Sitting Bull, too, he said that as well. Sitting Bull said some beautiful words to raise the spirits of the people at that time, because the people were leaving, and the buffalo were declining, there was a lot of disease, they were displaced, kicked out of their lands, but he found comfort, because he was asked, “Why do you keep dancing? Why do you keep chanting? Why do you keep celebrating? Why do you keep laughing?” And he responds, “Because that is a part of being Lakota, of being who we are.” Then he said that if he stopped doing those things, and never did them again, he would no longer be Indigenous. So that’s how I like to raise my hopes.
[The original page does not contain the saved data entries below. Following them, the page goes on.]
Lemma compare_array path l m :
  compareJSONValues path (JArray l) (JArray m) =
    seq 0 (Nat.max (length l) (length m)) ≫= fun i =>
      compareJSONValues (indexPath path i) (sliceValue l i) (sliceValue m i).
Proof.
  simpl. replace (Z.to_nat (maxLen (Z.of_nat (length l)) (Z.of_nat (length m))))
    with (Nat.max (length l) (length m)).
  2: { unfold maxLen. destruct (Z.ltb_spec (Z.of_nat (length l)) (Z.of_nat (length m))); lia. }
  apply list_bind_ext; [|done]. intros i. exact (f_equal (fun f => f (indexPath path i) (sliceValue m i))
    (map_nth (fun v p s => compareJSONValues p v s) l JNull i)).
Qed.

(** Where members are not compared, at most one diff is reported. *)
Lemma compare_leaf path a b :
  ~ bothContainers a b ->
  (same a b /\ compareJSONValues path a b = []) \/
  (~ same a b /\ compareJSONValues path a b = [jsonDiff path a b]).
Proof.
  intros Hc. destruct a, b; simpl in *; try tauto;
    try (right; split; [by inversion 1|done]); try (left; split; [by constructor|done]).
  - case_bool_decide; subst; [left | right]; (split; [|done]); [constructor | by inversion 1].
  - destruct (SFeqb f f0) eqn:E; [left | right]; (split; [|done]);
      [by constructor | inversion 1; congruence].
  - case_bool_decide; subst; [left | right]; (split; [|done]); [constructor | by inversion 1].
Qed.

Lemma reached_empty_leaf path a b d :
  ~ bothContainers a b -> (disagreement path a b d <-> ~ same a b /\ d = jsonDiff path a b).
Proof.
  intros Hc. split.
  - intros ([|s steps] & Hr & Hn & Hs & ->); [done|]. by destruct Hr.
  - intros [Hs ->]. by exists [].
Qed.

Lemma same_members_object fs gs :
  same (JObject fs) (JObject gs) <-> forall key, same (field fs key) (field gs key).
Proof. split; [by inversion 1|by constructor]. Qed.
Lemma same_members_array l m :
  same (JArray l) (JArray m) <-> forall i, same (sliceValue l i) (sliceValue m i).
Proof. split; [by inversion 1|by constructor]. Qed.

Lemma disagreement_object path fs gs d :
  disagreement path (JObject fs) (JObject gs) d <->
  exists key, key ∈ unionKeys fs gs /\
    disagreement (appendJSONKey path key) (field fs key) (field gs key) d.
Proof.
  split.
  - intros ([|[k|i] steps] & Hr & Hn & Hs & ->); [by destruct Hn| |].
    + destruct Hr as [_ Hr]. exists k. split; [|by exists steps].
      apply elem_of_unionKeys. destruct (decide (k ∈ fs.*1)); [by left|].
      destruct (decide (k ∈ gs.*1)); [by right|]. exfalso. apply Hs. simpl.
      rewrite !field_absent by done. fold (valueAt JNull steps). rewrite valueAt_null. constructor.
    + exfalso. apply Hs. simpl. fold (valueAt JNull steps). rewrite valueAt_null. constructor.
  - intros (key & _ & steps & Hr & Hn & Hs & ->). by exists (Key key :: steps).
Qed.

Lemma sliceValue_out l i : (length l <= i)%nat -> sliceValue l i = JNull.
Proof. apply nth_overflow. Qed.

Lemma disagreement_array path l m d :
  disagreement path (JArray l) (JArray m) d <->
  exists i, (i < Nat.max (length l) (length m))%nat /\
    disagreement (indexPath path i) (sliceValue l i) (sliceValue m i) d.
Proof.
  split.
  - intros ([|[k|i] steps] & Hr & Hn & Hs & ->); [by destruct Hn| |].
    + exfalso. apply Hs. simpl. fold (valueAt JNull steps). rewrite valueAt_null. constructor.
    + destruct Hr as [_ Hr]. exists i. split; [|by exists steps].
      destruct (decide (i < Nat.max (length l) (length m))%nat); [done|]. exfalso. apply Hs. simpl.
      rewrite !sliceValue_out by lia. fold (valueAt JNull steps). rewrite valueAt_null. constructor.
  - intros (i & _ & steps & Hr & Hn & Hs & ->). by exists (Index i :: steps).
Qed.

Lemma compare_characterised a :
  forall path b, (compareJSONValues path a b = [] <-> same a b) /\
    (forall d, d ∈ compareJSONValues path a b <-> disagreement path a b d).
Proof.
  assert (forall a path b, ~ bothContainers a b ->
    (compareJSONValues path a b = [] <-> same a b) /\
    (forall d, d ∈ compareJSONValues path a b <-> disagreement path a b d)) as Hleaf.
  { intros a' path b Hc. setoid_rewrite reached_empty_leaf; [|done].
    destruct (compare_leaf path a' b Hc) as [[Hs ->]|[Hs ->]].
    - split; [done|]. intros d. rewrite elem_of_nil. tauto.
    - split; [done|]. intros d. rewrite list_elem_of_singleton. tauto. }
  induction a as [|?|?|?|l IH|fs IH] using json_nested_ind; intros path y; try (apply Hleaf; simpl; tauto).
  - destruct y as [| | | |m|gs]; try (apply Hleaf; simpl; tauto).
    assert (forall i path b,
      (compareJSONValues path (sliceValue l i) b = [] <-> same (sliceValue l i) b) /\
      (forall d, d ∈ compareJSONValues path (sliceValue l i) b <->
                 disagreement path (sliceValue l i) b d)) as IH'.
    { intros i. destruct (sliceValue_cases l i) as [->|Hin]; [intros; apply Hleaf; simpl; tauto|].
      rewrite Forall_forall in IH. by apply IH. }
    rewrite compare_array. split.
    + rewrite list_bind_nil, same_members_array. split; intros Hm i.
      * destruct (decide (i < Nat.max (length l) (length m))%nat).
        -- apply (IH' i (indexPath path i)), Hm, elem_of_seq. lia.
        -- rewrite !sliceValue_out by lia. constructor.
      * intros _. by apply IH'.
    + intros d. rewrite list_elem_of_bind, disagreement_array. apply exist_proper. intros i.
      rewrite (proj2 (IH' i _ _)), elem_of_seq. simpl.
      split; [intros [? [? ?]] | intros [? ?]]; split; try done; lia.
  - destruct y as [| | | |m|gs]; try (apply Hleaf; simpl; tauto).
    assert (forall key path b,
      (compareJSONValues path (field fs key) b = [] <-> same (field fs key) b) /\
      (forall d, d ∈ compareJSONValues path (field fs key) b <->
                 disagreement path (field fs key) b d)) as IH'.
    { intros key. destruct (field_cases fs key) as [->|Hin]; [intros; apply Hleaf; simpl; tauto|].
      rewrite Forall_forall in IH. by apply IH. }
    rewrite compare_object. split.
    + rewrite list_bind_nil, same_members_object. split; intros Hm key.
      * destruct (decide (key ∈ unionKeys fs gs)) as [Hk|Hk].
        -- by apply (IH' key (appendJSONKey path key)), Hm.
        -- rewrite elem_of_unionKeys in Hk. rewrite !field_absent by tauto. constructor.
      * intros _. by apply IH'.
    + intros d. rewrite list_elem_of_bind, disagreement_object. apply exist_proper. intros key.
      rewrite (proj2 (IH' key _ _)). tauto.
Qed.
End lemmas.

Section bodies.
Context `{JSONLib}.

(** C36. Comparing two decodable, non-empty bodies structurally finds no
    difference exactly when the documents agree up to field order and to the
    identification of absent members with [null]; the diffs reported are
    exactly the disagreements, each with the path and the two values found
    there, so nothing is missed and nothing is blamed on an enclosing position. *)
Theorem compareBodies_structural primary shadow a b :
  primary <> "" -> shadow <> "" ->
  json_Unmarshal primary = Ok a -> json_Unmarshal shadow = Ok b ->
  exists differ diffs, compareBodies false primary shadow = (differ, diffs, None) /\
    (differ = false <-> same a b) /\
    (forall d, d ∈ diffs <-> disagreement "$" a b d).
Proof.
  intros Hp Hs Ha Hb. unfold compareBodies.
  rewrite decide_False by tauto. rewrite decide_False by tauto. rewrite Ha, Hb.
  destruct (compare_characterised a "$" b) as [H1 H2].
  eexists _, _. split; [done|]. split; [|done].
  rewrite negb_false_iff, bool_decide_eq_true, length_zero_iff_nil. done.
Qed.

(** The other ways two bodies compare: both empty are equal, one empty
    is a difference with its own text, an undecodable body is a difference with
    an error that wraps the decoder's, and in strict mode the bodies are equal
    exactly when their compacted texts are. *)
Theorem compareBodies_cases strict primary shadow :
  (primary = "" -> shadow = "" -> compareBodies strict primary shadow = (false, [], None)) /\
  ((primary = "" /\ shadow <> "") \/ (primary <> "" /\ shadow = "") ->
     compareBodies strict primary shadow = (true, [diffForEmpty primary shadow], None)) /\
  (forall e, primary <> "" -> shadow <> "" ->
     (if strict then res_map compactJSON [primary; shadow] = Err e
      else res_map json_Unmarshal [primary; shadow] = Err e) ->
     exists side, compareBodies strict primary shadow = (true, [], Some (invalidJSON side e))) /\
  (forall p s, primary <> "" -> shadow <> "" -> strict = true ->
     compactJSON primary = Ok p -> compactJSON shadow = Ok s ->
     exists diffs, compareBodies strict primary shadow = (negb (bool_decide (p = s)), diffs, None) /\
       (diffs = [] <-> p = s)).
Proof.
  unfold compareBodies. split_and!.
  - intros -> ->. by rewrite decide_True.
  - intros Ho. rewrite decide_False by tauto. by rewrite decide_True by tauto.
  - intros e Hp Hs. rewrite decide_False by tauto. rewrite decide_False by tauto.
    destruct strict; simpl.
    + destruct (compactJSON primary) as [p|e1]; simpl.
      * destruct (compactJSON shadow) as [s|e2]; simpl; [done|]. intros [= ->]. by exists "shadow".
      * intros [= ->]. by exists "primary".
    + destruct (json_Unmarshal primary) as [p|e1]; simpl.
      * destruct (json_Unmarshal shadow) as [s|e2]; simpl; [done|]. intros [= ->]. by exists "shadow".
      * intros [= ->]. by exists "primary".
  - intros p s Hp Hs -> Ep Es. rewrite decide_False by tauto. rewrite decide_False by tauto.
    rewrite Ep, Es. case_decide as E.
    + rewrite bool_decide_true by done. by eexists.
    + rewrite bool_decide_false by done. by eexists.
Qed.
End bodies.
HS It also seems like calling people to join you folks gives you hope. I saw a recording of you speaking. You were being interviewed by a reporter. What was it that he asked you? Anyway, your answer was, “Join us.” What do you think about the people who are able to come and join the movement and those who are not? What do you think about that?
KK Like I said before, this isn’t meant as an opposition to anyone, or any race. This is an objection to a certain point of view. That call for all people to unite, it’s meant to show that skin color doesn’t determine whether someone is invited to help. Their language doesn’t determine whether they are invited. The only thing is that if the worldview resonates with them, and here I am talking about an Indigenous worldview, a Hawaiian one. If you are inspired, then come join us. When your soul is touched, that’s the main thing. That’s the main goal. Grab people’s attention and try, just try, try to form a new worldview, so that our grandchildren will not need to worry about whether life will go on or not. So all are invited to share in this worldview.
HS If you are inspired, then come join us. That’s wonderful. I think such an important idea that came from our conversation was your explanation that this is a war between differing worldviews. Because we often hear the term “culture war” in English, that sort of thing. Every nation has conflict. It is about worldview. About two worldviews clashing.
KK Yeah. Well this doesn’t only apply to America. Because people in China are doing the same thing. People in India are doing the same thing. And we tend to think that the dominant perspective is the perspective that allows humans to rule the earth. We forget, the land is the chief. Yes, that is our war.
This interview has been edited for length and clarity.